In an article for Attention, a magazine published by ADHD charity CHADD, Dr Dodson defined rejection sensitive dysphoria as ‘a triggered, wordless emotional pain that occurs after a real or perceived loss of approval, love, or respect.’

‘The pain is so primitive and overwhelming that people struggle to find any words to describe it,’ Dr Dodson wrote. ‘They can talk about its intensity (“awful, terrible, catastrophic”) and cannot find words to convey the quality of the emotional pain.’

While the exact cause of rejection sensitive dysphoria is unknown, research shows that a lot of people with ADHD struggle to regulate their emotions, with their nervous system often struggling to regulate and react proportionately to external stimuli.

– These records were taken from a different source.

Definition engine_pod (hc : DeployConfig) (eafs : list ExternalAuthFilter) (fws : list FirewallFilter) (jwts : list JwtAuthFilter) : PodSpec :=
  let engineImage := if String.eqb (EngineImage hc) "" then defaultEngineImage engineImageEnv DefaultEngineImageTag else EngineImage hc in
  buildEnginePodSpec visit (EngineResources hc) engineImage (targetNamespaceOf (base hc)) (by_name eafName eafs) (by_name fwName fws)
    (by_name jwtName jwts) identity.

(** From the namespace on. [Some d]: requeue after [d]. *)
Definition deploy (hc : DeployConfig) : K (option Z) :=
  let namespace := targetNamespaceOf (base hc) in
  let owner := hcName (base hc) in
  let! _ := ensureNamespace namespace in
  let! _ := CreateOrUpdate owner ("ServiceAccount", namespace, OpAuth.EngineServiceAccountName) ServiceAccount false (fun b => b) in
  let! _ := CreateOrUpdate owner ("Role", namespace, roleName) (Role []) false (fun _ => Role config_rules) in
  let! _ := CreateOrUpdate owner ("RoleBinding", namespace, (roleName +++ "-binding")%go) (RoleBinding "" []) false
              (fun _ => RoleBinding roleName [(OpAuth.EngineServiceAccountName, namespace)]) in
  let! eafs := read externalAuths in
  let! fws := read firewalls in
  let! jwts := read jwtAuths in
  let! _ := CreateOrUpdate owner ("DaemonSet", namespace, dsName) empty_ds true (mutate_ds (engine_pod hc eafs fws jwts)) in
  let! _ := CreateOrUpdate owner ("Service", namespace, svcName) (ServiceBody [] [] "") false (fun _ => engine_service) in
  let! _ := reconcileIdentityCA (base hc) namespace in
  let! _ := setStatus hc hyperConfigStateReady ("Engine resources reconciled in namespace " +++ namespace)%go in
  ret (if isEnabled identity then Some identityCARefresh else None).

Definition find_config (name : string) (c : Cluster) : option DeployConfig :=
  List.find (fun x => String.eqb (hcName (base x)) name) (hyperConfigs c).

Definition Reconcile (name : string) : K (option Z) :=
  let! hc := read (find_config name) in
  match hc with
  | None => ret None
  | Some hc =>
      let! all := read (fun c => base <$> hyperConfigs c) in
      match map_get (activeHyperConfigs all).2 name with
      | Some owner =>
          let! _ := setStatus hc hyperConfigStateConflict
            ("targetNamespace " +++ quoted (targetNamespaceOf (base hc)) +++ " is already managed by HyperConfig " +++ quoted owner)%go in
          ret None
      | None => deploy hc
      end
  end.
End Reconcile.

(** ** What a reconciliation may change *)

Definition engine_keys (ns : string) : list ObjectKey :=
  [("Namespace", "", ns); ("ServiceAccount", ns, OpAuth.EngineServiceAccountName); ("Role", ns, roleName);
   ("RoleBinding", ns, (roleName +++ "-binding")%go); ("DaemonSet", ns, dsName); ("Service", ns, svcName);
   ("ConfigMap", ns, identityCAConfigMap)].

(** The engine's own objects, unless another HyperConfig controls them, and the status
    of the HyperConfig. *)
Record touches_only (owner ns : string) (c c' : Cluster) : Prop := {
  to_filters : externalAuths c' = externalAuths c /\ firewalls c' = firewalls c /\ jwtAuths c' = jwtAuths c;
  to_configs : (fun x => (base x, EngineImage x, EngineResources x)) <$> hyperConfigs c' =
               (fun x => (base x, EngineImage x, EngineResources x)) <$> hyperConfigs c;
  to_others : forall key, key ∉ engine_keys ns -> objects c' !! key = objects c !! key;
  to_foreign : forall key o, objects c !! key = Some o -> (exists other, Controller o = Some other /\ other <> owner) ->
               objects c' !! key = Some o
}.

(** What is known of objects. *)
Definition holds (facts : list (ObjectKey * (Object -> Prop))) (c : Cluster) : Prop :=
  forall key P, (key, P) ∈ facts -> exists o, objects c !! key = Some o /\ P o.

Lemma holds_nth facts c i key P : holds facts c -> facts !! i = Some (key, P) -> exists o, objects c !! key = Some o /\ P o.
Proof. intros Hf Hi. apply Hf. by eapply list_elem_of_lookup_2. Qed.

Definition owned (owner : string) (P : Body -> Prop) (o : Object) : Prop := Controller o = Some owner /\ P (body o).

Section Steps.
Variables (owner ns : string) (c0 : Cluster).
Local Abbreviation I := (touches_only owner ns c0).

Lemma touches_refl : I c0.
Proof. by split. Qed.

Lemma touches_put key o c : key ∈ engine_keys ns ->
  (forall o', objects c !! key = Some o' -> Controller o' = None \/ Controller o' = Some owner) -> I c -> I (put key o c).
Proof.
  intros Hk Hc [H1 H2 H3 H4]. split; [done|done| |].
  - intros key' Hn. cbn. rewrite lookup_insert_ne; [by apply H3|]. intros <-. done.
  - intros key' o' Ho Hf. cbn. specialize (H4 _ _ Ho Hf). rewrite lookup_insert_ne; [done|]. intros <-.
    destruct (Hc _ H4) as [E|E], Hf as (x & E' & Hx); congruence.
Qed.

Lemma holds_put facts key o c : key ∉ facts.*1 -> holds facts c -> holds facts (put key o c).
Proof.
  intros Hn Hf key' P Hin. destruct (Hf _ _ Hin) as (o' & Ho & HP). exists o'. split; [|done]. cbn.
  rewrite lookup_insert_ne; [done|]. intros ->. apply Hn. by apply (list_elem_of_fmap_2 fst) in Hin.
Qed.

Lemma holds_add facts key o P c : key ∉ facts.*1 -> P o -> holds facts c -> holds ((key, P) :: facts) (put key o c).
Proof.
  intros Hn HP Hf key' P' Hin. apply elem_of_cons in Hin as [[= -> ->]|Hin]; [|by eapply holds_put].
  exists o. cbn. by rewrite lookup_insert_eq.
Qed.

Lemma CreateOrUpdate_step facts key empty replaces mutate (P : Body -> Prop) : key ∈ engine_keys ns -> key ∉ facts.*1 -> (forall b, P (mutate b)) ->
  triple (fun c => I c /\ holds facts c) (CreateOrUpdate owner key empty replaces mutate)
    (fun r c => I c /\ match r with Ok _ => holds ((key, owned owner P) :: facts) c | Err _ => True end).
Proof.
  intros Hk Hn HP. apply triple_fixed. intros c [HI Hf].
  eapply (triple_bind _ _ _ (fun o c' => c' = c /\ o = objects c !! key)); [eapply triple_pre; [|apply triple_read]; by intros ? <-|].
  intros o. apply triple_fixed. intros ? [-> ->].
  assert (forall b, (forall o', objects c !! key = Some o' -> Controller o' = None \/ Controller o' = Some owner) ->
    triple (eq c) (write (put key (mkObject (Some owner) (mutate b))))
      (fun r c => I c /\ match r with Ok _ => holds ((key, owned owner P) :: facts) c | Err _ => True end)) as Hw.
  { intros b Hc. eapply triple_pre; [|apply triple_write]. intros ? <-. split; [|done].
    split; [by apply touches_put|]. apply holds_add; [done|split; [done|apply HP]|done]. }
  destruct (objects c !! key) as [[[other|] b]|] eqn:E; cbn [Controller].
  - destruct (String.eqb_spec other owner) as [->|Hne]; cbn [negb]; [|eapply triple_pre; [|apply triple_fail]; by intros ? <-].
    destruct (negb replaces && _) eqn:Hd; [|apply Hw; intros o' [= <-]; by right]. apply andb_true_iff in Hd as [_ Hd%bool_decide_eq_true].
    eapply triple_pre; [|apply triple_ret]. intros ? <-. split; [done|]. intros key' P' Hin.
    apply elem_of_cons in Hin as [[= -> ->]|Hin]; [|by apply Hf]. eexists. split; [exact E|]. rewrite <- Hd. split; [done|apply HP].
  - rewrite bool_decide_eq_false_2, andb_false_r by done. apply Hw. intros o' [= <-]. by left.
  - apply Hw. by intros o'.
Qed.

Lemma ensureNamespace_step : triple (fun c => I c) (ensureNamespace ns)
  (fun r c => I c /\ match r with Ok _ => holds [(("Namespace", "", ns), fun _ => True)] c | Err _ => True end).
Proof.
  apply triple_fixed. intros c HI.
  eapply (triple_bind _ _ _ (fun o c' => c' = c /\ o = objects c !! ("Namespace", "", ns)));
    [eapply triple_pre; [|apply triple_read]; by intros ? <-|].
  intros o. apply triple_fixed. intros ? [-> ->]. destruct (objects c !! _) as [o|] eqn:E.
  - eapply triple_pre; [|apply triple_ret]. intros ? <-. split; [done|]. intros key P Hin.
    apply list_elem_of_singleton in Hin as [= -> ->]. by exists o.
  - eapply triple_pre; [|apply triple_write]. intros ? <-. split; [|done]. split.
    + apply touches_put; [by left| |done]. intros o'. by rewrite E.
    + apply holds_add; [set_solver|done|]. intros key P Hin. by apply elem_of_nil in Hin.
Qed.

Definition status_of (hc : DeployConfig) (state message : string) (l : list DeployConfig) : list DeployConfig :=
  (fun x => if String.eqb (hcName (base x)) (hcName (base hc)) then x <| State := state |> <| Message := message |> else x) <$> l.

Anna Granta, a specialist life coach who trains neurodiverse people to rejoin the workforce, tells Metro.co.uk that rejection sensitive dysphoria ‘can be devastating.’

‘The pain of rejection is so intense that rejection sensitivity often causes fear of criticism, perfectionism, fear of visibility, and social anxiety,’ she says.

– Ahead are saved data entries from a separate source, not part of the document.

(* ===== verification/RedisCheck.v ===== *)
(** * RedisCheck: the operator's check of Redis services
    (hyper-operator/internal/controller/hyperredis_controller.go)

    For a HyperRedis that asks for it the controller connects with the engine's
    client, for at most two seconds, and writes what it found into the status. *)

From S2P Require Import Prelude GoStrings GoTime Config RedisConn Compiler Kube.

Local Open Scope string_scope.
Local Open Scope list_scope.
Local Open Scope kube_scope.

Module RedisCheck.
Import RedisConn Compiler.

(** ** Objects *)

(** [LastCheck] is a [metav1.Time]: the API keeps whole seconds. *)
Record RedisObject := mkRedisObject { redis : HyperRedis; redisState : string; LastCheck : Z }.
#[export] Instance RedisObject_eta : Eta RedisObject := fun x => mkRedisObject (redis x) (redisState x) (LastCheck x).

Record Cluster := mkCluster { services : gmap string RedisObject; events : list (string * string) }.

Abbreviation K := (M Cluster).

Definition RedisStateConnected : string := "Connected".
Definition RedisStateError : string := "Error".

(** ** Reconcile *)

Definition check_timeout (hr : HyperRedis) : Z :=
  match ParseDuration (hrTimeout hr) with
  | Some d => if (d =? 0)%Z then (5 * Second)%Z else d
  | None => (5 * Second)%Z
  end.

Definition mappedConfig (hr : HyperRedis) : RedisServiceConfig :=
  mkRedisServiceConfig (RedisType hr) "" (Url hr) (hrPoolSize hr) "" false "" "" "" false "" 0 0 "" false (hrTimeout hr) (check_timeout hr)
    "" "" 0 "" (500 * Millisecond) "" Second "2s" (2 * Second).

(** [Status().Update], then the event; [now] is the clock when the status is set. *)
Definition report (name state reason : string) (now : Z) (requeue : Z) : K (option Z) :=
  let! _ := write (fun c => mkCluster (alter (fun o => o <| redisState := state |> <| LastCheck := (now / Second)%Z |>) name (services c)) (events c)) in
  fun s => (Ok (Some requeue), mkApi (mkCluster (services (cluster s)) (events (cluster s) ++ [(name, reason)])) (oracle s) (writes s)).

Section Reconcile.
(** Attempts, and the clock when connecting starts and ends; [None] when [fuel] runs
    out while connecting. *)
Variables (fuel : nat) (env : nat -> Attempt) (start now : Z).

Definition Reconcile (name : string) (s : Api Cluster) : option (result (option Z) * Api Cluster) :=
  match read (fun c => services c !! name) s with
  | (Err e, s) => Some (Err e, s)
  | (Ok None, s) => Some (Ok None, s)
  | (Ok (Some o), s) =>
      if negb (hrActiveConnHealthCheck (redis o)) then Some (Ok None, s)
      else match NewClientConn fuel env start (mappedConfig (redis o)) with
           | None => None
           | Some (_, Connected _) => Some (report name RedisStateConnected "ConnectionEstablished" now (60 * Second)%Z s)
           | Some (_, _) => Some (report name RedisStateError "ConnectionFailed" now (10 * Second)%Z s)
           end
  end.
End Reconcile.

(** ** Lemmas *)

(** Attempts that take at least [step] are over after these many. *)
Definition attempts (step : Z) : nat := S (Z.to_nat (2 * Second / step)).

(** A check ends, and when nothing fails the status says how connecting ended. *)
Lemma check_reports env start now step name s o : (0 < step)%Z ->
  (forall n, start + (Z.of_nat n + 1) * step <= nowAfter (env n))%Z ->
  services (cluster s) !! name = Some o -> hrActiveConnHealthCheck (redis o) = true ->
  exists r s', Reconcile (attempts step) env start now name s = Some (r, s') /\
    (oracle s = [] -> exists ws outcome, NewClientConn (attempts step) env start (mappedConfig (redis o)) = Some (ws, outcome) /\
       let ok := match outcome with Connected _ => true | _ => false end in
       r = Ok (Some (if ok then 60 * Second else 10 * Second)%Z) /\
       services (cluster s') !! name =
         Some (mkRedisObject (redis o) (if ok then RedisStateConnected else RedisStateError) (now / Second)%Z)).
Proof.
  intros Hs Hn Ho Ha. destruct (startup_ends env start step (mappedConfig (redis o))) as (ws & outcome & E); [done|done|done|].
  change (S (Z.to_nat _)) with (attempts step) in E. unfold Reconcile, read, bind. pose proof (call_cluster s) as Ec.
  assert (oracle s = [] -> call s = (Ok tt, s)) as Hcall by (intros Hor; unfold call; by rewrite Hor).
  destruct (call s) as [[u|e] s1] eqn:Es; cbn [snd] in Ec; [|eexists _, _; split; [reflexivity|]; intros Hor; by specialize (Hcall Hor)].
  rewrite Ec, Ho, Ha, E. cbn [negb].
  assert (forall state reason requeue, oracle s1 = [] -> report name state reason now requeue s1 =
    (Ok (Some requeue), mkApi (mkCluster (alter (fun o => o <| redisState := state |> <| LastCheck := (now / Second)%Z |>) name (services (cluster s1)))
       (events (cluster s1) ++ [(name, reason)])) [] (writes s1 + 1))) as Hrep.
  { intros state reason requeue H. unfold report, write, bind, call. rewrite H. cbn. by rewrite H. }
  destruct outcome; (eexists _, _; split; [by rewrite <- surjective_pairing|]); intros Hor; specialize (Hcall Hor);
    injection Hcall as -> ->; eexists _, _; (split; [reflexivity|]); rewrite Hrep by done; cbn; (split; [done|]);
    rewrite lookup_alter_eq, Ho; done.
Qed.

(** Without the defaults of the engine's parser a single Redis is dialled on the
    network with the empty name. *)
Lemma single_network hr d : RedisType hr = "SINGLE" ->
  target <$> (match dialTopology (mappedConfig hr) d with Ok p => Some p | Err _ => None end) = Some (SinglePool "" (Url hr)).
Proof. intros E. unfold dialTopology. cbn [RType mappedConfig]. rewrite E. done. Qed.

(** A failed check changes the object whenever the clock moved on a second since the
    last one, and the change is an event for this controller. *)
Lemma failed_check_changes env start now fuel name s o ws n : services (cluster s) !! name = Some o -> hrActiveConnHealthCheck (redis o) = true ->
  oracle s = [] -> NewClientConn fuel env start (mappedConfig (redis o)) = Some (ws, Exceeded n) -> (now / Second)%Z <> LastCheck o ->
  exists r s', Reconcile fuel env start now name s = Some (r, s') /\ services (cluster s') !! name <> Some o.
Proof.
  intros Ho Ha Hor E Hne. unfold Reconcile, read, bind, call. rewrite Hor. rewrite Ho, Ha, E. cbn [negb].
  unfold report, write, bind, call. rewrite Hor. eexists _, _. split; [reflexivity|]. cbn. rewrite lookup_alter_eq, Ho. cbn.
  intros [= H]. apply Hne. by rewrite <- H.
Qed.

End RedisCheck.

Eleanor Noyce was recently diagnosed with ADHD. She says rejection sensitivity has a profound impact on her.

‘Rejection sensitive dysphoria can be really painful for me, and it means that I often jump to unfounded conclusions about how people perceive me,’ she explains.

‘So, if someone cancels on me, even if it’s for a totally valid reason, it turns into a big existential crisis about my place in the world and how much my friends value me.’

A second woman who wanted to keep her identity private – we will call her Emma – tells Metro.co.uk that she also experiences rejection sensitive dysphoria as part of her ADHD.

‘I’m always pretty conscious of how I present myself and interact with people – especially if they’re new,’ she says. ‘I’m also prone to panic if my friends don’t respond to messages for a while, and often jump to assume that I’ve done something wrong or offended someone.’

In fact, 30% of people with ADHD report dealing with rejection sensitive dysphoria in some way – but there are ways to cope with it.

Tips for dealing with rejection sensitive dysphoria

According to specialist life coach Anna, the best way to cope with RSD is to ‘acknowledge that it is real, that the pain is real, and that you are strong enough to experience that pain and keep going.’

One thing she recommends is trying to go outside your comfort zone slightly, and putting yourself in situations that will ‘stretch your tolerance for rejection just a little bit.’

She says you should make these situations ‘as safe and supportive as possible.’

‘For example, if you are planning a social event, check that a couple of people you trust will come, before sending wider invites. This way you know you won’t be left alone & feeling rejected,’ she adds.

‘Gradually build up your ability to handle situations, celebrating your progress as you manage new situations.’

Because RSD and ADHD is linked with emotional dis-regulation, Anna says this may be the result of a lack of serotonin.

As well as consulting your GP, Anna suggests ‘spending time in the daylight each day, eating lots of different types of plants, and low-intensity exercise’, in order to naturally boost your serotonin levels.

Meanwhile, for those who come across a situation where they feel rejected, psychotherapist Caroline Plummer says she always encourages her therapy clients to ‘take a step back.’

‘Ask yourself – “do I feel like I am being personally attacked or rejected?” If the answer is yes, then ask yourself if the evidence suggests that that’s what’s really happening.’

She continues: ‘The overwhelming feeling might suggest you are being slighted, but often that’s exactly what it is – just a feeling.’

‘If your friend says no because they have other plans but they happily spend time with you on plenty of other occasions and even seek to invite you to events, then the likelihood is your feelings of rejection are skewing your view of reality.’

According to Caroline, practicing the technique of stepping back and looking for the evidence can be a ‘powerful tool for managing misguided feelings of rejection.’

As for Emma, having a good support system that understands ADHD and rejection sensitive dysphoria makes all the difference.

She says: ‘It’s embarrassing and makes me feel neurotic at times, but I’m lucky to have people in my life who will reassure me if I’m freaking out for no reason.’